*Source material:*
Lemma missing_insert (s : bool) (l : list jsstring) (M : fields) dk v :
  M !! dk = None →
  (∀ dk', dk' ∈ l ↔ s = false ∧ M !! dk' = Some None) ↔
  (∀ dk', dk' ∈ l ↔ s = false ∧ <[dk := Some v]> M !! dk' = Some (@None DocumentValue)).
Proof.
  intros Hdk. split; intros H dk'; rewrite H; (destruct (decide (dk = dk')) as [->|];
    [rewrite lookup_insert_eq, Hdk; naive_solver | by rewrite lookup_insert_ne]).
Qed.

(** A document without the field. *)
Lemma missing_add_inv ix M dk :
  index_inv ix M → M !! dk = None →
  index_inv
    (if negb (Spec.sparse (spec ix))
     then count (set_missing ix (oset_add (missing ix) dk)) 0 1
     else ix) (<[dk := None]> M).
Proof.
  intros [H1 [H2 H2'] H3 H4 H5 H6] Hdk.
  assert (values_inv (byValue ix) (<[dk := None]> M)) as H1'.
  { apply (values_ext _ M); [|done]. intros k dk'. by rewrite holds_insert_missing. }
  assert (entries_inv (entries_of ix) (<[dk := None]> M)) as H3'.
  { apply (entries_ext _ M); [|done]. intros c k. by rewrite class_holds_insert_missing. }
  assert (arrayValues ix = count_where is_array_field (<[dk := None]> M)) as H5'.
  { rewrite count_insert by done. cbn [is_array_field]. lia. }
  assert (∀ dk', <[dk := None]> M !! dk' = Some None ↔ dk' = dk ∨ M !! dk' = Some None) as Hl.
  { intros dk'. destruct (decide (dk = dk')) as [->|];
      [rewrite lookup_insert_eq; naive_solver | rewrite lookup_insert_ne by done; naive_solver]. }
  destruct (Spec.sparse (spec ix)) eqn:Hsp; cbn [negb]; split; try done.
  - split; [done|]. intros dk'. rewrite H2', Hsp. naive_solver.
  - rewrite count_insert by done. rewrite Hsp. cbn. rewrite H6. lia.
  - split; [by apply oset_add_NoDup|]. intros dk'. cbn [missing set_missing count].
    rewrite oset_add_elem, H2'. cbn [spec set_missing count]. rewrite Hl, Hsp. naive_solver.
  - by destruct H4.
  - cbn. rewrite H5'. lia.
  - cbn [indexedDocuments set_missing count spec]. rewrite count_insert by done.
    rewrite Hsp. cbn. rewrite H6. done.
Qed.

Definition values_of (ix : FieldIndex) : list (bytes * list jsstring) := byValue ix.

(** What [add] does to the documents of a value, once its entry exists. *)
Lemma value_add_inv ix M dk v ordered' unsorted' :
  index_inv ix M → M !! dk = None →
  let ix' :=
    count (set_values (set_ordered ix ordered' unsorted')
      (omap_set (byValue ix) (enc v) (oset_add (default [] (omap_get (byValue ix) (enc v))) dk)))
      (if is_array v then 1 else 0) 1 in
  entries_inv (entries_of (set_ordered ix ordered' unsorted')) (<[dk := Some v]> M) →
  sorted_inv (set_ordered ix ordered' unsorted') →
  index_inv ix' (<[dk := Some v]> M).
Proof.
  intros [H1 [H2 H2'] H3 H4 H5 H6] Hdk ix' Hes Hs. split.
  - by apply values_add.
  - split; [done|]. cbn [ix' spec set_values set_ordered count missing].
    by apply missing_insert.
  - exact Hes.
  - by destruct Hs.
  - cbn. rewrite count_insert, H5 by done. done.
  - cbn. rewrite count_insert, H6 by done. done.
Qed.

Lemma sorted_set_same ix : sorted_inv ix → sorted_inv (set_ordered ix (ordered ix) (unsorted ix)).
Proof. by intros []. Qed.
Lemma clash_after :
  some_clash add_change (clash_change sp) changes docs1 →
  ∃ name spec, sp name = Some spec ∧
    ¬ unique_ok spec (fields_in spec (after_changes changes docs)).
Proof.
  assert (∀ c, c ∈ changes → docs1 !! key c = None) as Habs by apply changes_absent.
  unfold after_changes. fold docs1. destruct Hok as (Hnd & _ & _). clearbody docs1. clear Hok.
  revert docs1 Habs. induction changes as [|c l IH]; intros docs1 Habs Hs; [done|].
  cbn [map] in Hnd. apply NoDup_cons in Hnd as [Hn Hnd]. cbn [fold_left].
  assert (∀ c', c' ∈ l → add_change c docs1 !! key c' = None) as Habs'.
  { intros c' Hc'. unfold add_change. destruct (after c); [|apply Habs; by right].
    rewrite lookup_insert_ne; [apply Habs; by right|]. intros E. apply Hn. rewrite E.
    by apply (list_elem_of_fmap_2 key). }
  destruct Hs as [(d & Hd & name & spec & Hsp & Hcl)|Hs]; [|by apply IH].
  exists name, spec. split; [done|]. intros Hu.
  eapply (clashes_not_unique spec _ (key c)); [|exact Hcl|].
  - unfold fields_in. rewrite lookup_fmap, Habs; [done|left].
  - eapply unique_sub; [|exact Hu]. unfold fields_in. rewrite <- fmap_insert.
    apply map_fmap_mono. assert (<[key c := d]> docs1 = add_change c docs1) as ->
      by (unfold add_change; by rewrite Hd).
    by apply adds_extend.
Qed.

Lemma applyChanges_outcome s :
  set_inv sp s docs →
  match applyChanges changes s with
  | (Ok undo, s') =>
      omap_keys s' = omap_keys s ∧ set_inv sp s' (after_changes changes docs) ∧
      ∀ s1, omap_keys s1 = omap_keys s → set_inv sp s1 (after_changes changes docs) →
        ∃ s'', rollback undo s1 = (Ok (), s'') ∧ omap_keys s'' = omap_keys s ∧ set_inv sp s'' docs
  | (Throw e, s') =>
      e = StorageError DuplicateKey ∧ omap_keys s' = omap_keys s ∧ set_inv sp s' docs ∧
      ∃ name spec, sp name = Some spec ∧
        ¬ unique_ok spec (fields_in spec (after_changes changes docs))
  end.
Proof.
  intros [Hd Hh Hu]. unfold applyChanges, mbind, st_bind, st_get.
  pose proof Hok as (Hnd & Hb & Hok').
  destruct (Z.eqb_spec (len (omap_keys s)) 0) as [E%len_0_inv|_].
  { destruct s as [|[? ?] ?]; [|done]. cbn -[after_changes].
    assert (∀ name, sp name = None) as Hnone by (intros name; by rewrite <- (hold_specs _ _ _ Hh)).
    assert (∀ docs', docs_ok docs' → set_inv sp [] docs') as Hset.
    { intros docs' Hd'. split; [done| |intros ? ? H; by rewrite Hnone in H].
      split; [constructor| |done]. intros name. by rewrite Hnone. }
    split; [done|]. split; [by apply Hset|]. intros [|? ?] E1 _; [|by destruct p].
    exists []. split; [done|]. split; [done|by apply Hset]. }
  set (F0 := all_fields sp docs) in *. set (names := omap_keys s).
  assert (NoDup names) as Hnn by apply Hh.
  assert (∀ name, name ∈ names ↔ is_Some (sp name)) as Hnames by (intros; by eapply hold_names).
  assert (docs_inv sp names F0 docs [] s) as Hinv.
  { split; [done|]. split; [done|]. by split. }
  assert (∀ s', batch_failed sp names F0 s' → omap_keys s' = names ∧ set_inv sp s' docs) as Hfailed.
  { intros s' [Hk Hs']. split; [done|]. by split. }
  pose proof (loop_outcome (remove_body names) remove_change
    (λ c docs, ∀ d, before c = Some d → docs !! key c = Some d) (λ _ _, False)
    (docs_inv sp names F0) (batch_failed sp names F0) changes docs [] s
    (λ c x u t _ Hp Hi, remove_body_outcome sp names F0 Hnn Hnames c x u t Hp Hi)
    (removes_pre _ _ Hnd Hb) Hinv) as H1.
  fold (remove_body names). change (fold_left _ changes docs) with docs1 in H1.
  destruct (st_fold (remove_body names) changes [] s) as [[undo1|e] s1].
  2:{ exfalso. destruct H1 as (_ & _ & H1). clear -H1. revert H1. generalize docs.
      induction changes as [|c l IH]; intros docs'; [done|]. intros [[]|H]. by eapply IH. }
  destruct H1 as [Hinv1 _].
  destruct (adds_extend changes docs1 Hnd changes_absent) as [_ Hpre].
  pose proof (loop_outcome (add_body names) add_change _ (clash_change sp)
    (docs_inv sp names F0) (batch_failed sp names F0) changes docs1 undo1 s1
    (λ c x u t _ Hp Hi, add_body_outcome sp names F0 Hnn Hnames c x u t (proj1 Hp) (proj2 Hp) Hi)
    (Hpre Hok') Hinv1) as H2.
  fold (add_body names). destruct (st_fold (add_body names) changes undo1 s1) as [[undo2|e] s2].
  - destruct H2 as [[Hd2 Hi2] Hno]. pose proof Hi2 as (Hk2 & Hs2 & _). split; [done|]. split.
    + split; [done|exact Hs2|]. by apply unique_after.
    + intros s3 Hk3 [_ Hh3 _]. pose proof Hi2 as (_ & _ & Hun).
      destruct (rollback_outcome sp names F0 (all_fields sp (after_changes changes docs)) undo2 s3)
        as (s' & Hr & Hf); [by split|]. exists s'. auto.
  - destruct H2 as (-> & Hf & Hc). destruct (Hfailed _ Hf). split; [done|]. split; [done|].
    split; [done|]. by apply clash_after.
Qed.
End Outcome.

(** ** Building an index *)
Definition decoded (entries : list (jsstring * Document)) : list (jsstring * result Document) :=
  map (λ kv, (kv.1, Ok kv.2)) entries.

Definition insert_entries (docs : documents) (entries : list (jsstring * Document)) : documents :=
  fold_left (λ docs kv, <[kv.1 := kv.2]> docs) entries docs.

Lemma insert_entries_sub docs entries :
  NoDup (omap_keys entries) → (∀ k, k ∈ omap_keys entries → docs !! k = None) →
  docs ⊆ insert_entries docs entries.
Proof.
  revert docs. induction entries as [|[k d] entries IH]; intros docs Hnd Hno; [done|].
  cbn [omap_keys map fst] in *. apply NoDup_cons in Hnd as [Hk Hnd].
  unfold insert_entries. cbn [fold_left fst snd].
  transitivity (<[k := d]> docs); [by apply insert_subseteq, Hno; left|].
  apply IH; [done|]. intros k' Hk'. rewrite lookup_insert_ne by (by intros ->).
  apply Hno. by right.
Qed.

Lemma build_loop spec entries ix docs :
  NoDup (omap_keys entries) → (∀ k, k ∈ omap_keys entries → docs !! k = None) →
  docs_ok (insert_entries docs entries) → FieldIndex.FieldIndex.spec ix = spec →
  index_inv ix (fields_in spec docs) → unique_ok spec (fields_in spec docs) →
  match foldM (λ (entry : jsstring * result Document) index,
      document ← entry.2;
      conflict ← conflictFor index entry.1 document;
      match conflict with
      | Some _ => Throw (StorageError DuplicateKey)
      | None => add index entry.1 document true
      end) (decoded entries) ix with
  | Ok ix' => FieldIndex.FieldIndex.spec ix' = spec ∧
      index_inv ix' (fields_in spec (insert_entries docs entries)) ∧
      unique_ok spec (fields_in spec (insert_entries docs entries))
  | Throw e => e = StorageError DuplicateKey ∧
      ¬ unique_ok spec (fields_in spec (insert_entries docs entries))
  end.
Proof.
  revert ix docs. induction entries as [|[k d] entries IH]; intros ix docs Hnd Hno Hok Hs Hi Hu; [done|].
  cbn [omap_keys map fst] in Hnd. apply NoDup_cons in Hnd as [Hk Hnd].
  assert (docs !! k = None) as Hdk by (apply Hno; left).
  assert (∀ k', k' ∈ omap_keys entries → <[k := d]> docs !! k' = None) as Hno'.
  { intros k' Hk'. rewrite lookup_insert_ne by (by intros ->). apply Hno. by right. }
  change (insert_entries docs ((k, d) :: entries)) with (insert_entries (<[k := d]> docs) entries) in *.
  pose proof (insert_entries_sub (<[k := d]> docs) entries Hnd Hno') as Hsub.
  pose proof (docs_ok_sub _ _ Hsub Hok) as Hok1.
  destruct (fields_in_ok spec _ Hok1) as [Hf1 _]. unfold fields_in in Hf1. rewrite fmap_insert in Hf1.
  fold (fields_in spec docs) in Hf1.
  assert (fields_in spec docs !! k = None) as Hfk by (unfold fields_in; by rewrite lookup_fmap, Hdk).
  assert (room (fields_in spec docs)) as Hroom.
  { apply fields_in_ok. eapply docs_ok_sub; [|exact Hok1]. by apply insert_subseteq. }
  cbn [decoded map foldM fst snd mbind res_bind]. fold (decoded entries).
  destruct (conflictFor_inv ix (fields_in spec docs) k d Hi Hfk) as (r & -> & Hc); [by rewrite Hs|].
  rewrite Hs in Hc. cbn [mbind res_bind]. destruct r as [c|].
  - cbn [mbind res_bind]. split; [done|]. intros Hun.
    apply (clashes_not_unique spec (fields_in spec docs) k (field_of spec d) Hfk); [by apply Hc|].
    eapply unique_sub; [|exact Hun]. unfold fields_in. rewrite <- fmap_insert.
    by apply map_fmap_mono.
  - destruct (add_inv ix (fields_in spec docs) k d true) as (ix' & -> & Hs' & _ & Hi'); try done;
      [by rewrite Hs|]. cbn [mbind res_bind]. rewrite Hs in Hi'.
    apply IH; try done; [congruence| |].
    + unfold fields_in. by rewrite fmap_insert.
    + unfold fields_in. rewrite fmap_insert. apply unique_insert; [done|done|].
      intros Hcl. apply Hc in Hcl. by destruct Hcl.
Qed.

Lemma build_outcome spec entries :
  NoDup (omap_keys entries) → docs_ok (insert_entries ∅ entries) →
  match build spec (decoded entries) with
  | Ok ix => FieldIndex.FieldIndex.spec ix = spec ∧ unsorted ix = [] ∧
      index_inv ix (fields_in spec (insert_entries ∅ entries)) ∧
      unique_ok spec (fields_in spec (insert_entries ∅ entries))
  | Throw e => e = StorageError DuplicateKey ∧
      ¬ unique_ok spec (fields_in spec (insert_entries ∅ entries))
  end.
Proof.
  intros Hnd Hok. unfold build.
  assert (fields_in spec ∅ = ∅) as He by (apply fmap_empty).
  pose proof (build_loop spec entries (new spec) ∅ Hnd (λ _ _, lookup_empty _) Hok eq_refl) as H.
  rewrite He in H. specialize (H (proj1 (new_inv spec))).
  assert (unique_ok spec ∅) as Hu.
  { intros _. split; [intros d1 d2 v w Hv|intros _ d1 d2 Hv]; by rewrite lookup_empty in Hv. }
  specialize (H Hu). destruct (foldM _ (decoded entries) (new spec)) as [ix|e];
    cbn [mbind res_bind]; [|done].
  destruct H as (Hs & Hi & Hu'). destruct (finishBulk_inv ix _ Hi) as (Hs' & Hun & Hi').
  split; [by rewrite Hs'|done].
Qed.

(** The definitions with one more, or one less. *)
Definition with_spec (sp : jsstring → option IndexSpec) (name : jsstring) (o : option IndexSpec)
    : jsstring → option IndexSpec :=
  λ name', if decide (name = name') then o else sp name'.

*Try it:* Copy out the range of lines above starting at the line with "assert (∀ docs', docs_ok" and ending at the line with "assert (docs_inv sp", exactly and including both.

*Task result:*
    assert (∀ docs', docs_ok docs' → set_inv sp [] docs') as Hset.
    { intros docs' Hd'. split; [done| |intros ? ? H; by rewrite Hnone in H].
      split; [constructor| |done]. intros name. by rewrite Hnone. }
    split; [done|]. split; [by apply Hset|]. intros [|? ?] E1 _; [|by destruct p].
    exists []. split; [done|]. split; [done|by apply Hset]. }
  set (F0 := all_fields sp docs) in *. set (names := omap_keys s).
  assert (NoDup names) as Hnn by apply Hh.
  assert (∀ name, name ∈ names ↔ is_Some (sp name)) as Hnames by (intros; by eapply hold_names).
  assert (docs_inv sp names F0 docs [] s) as Hinv.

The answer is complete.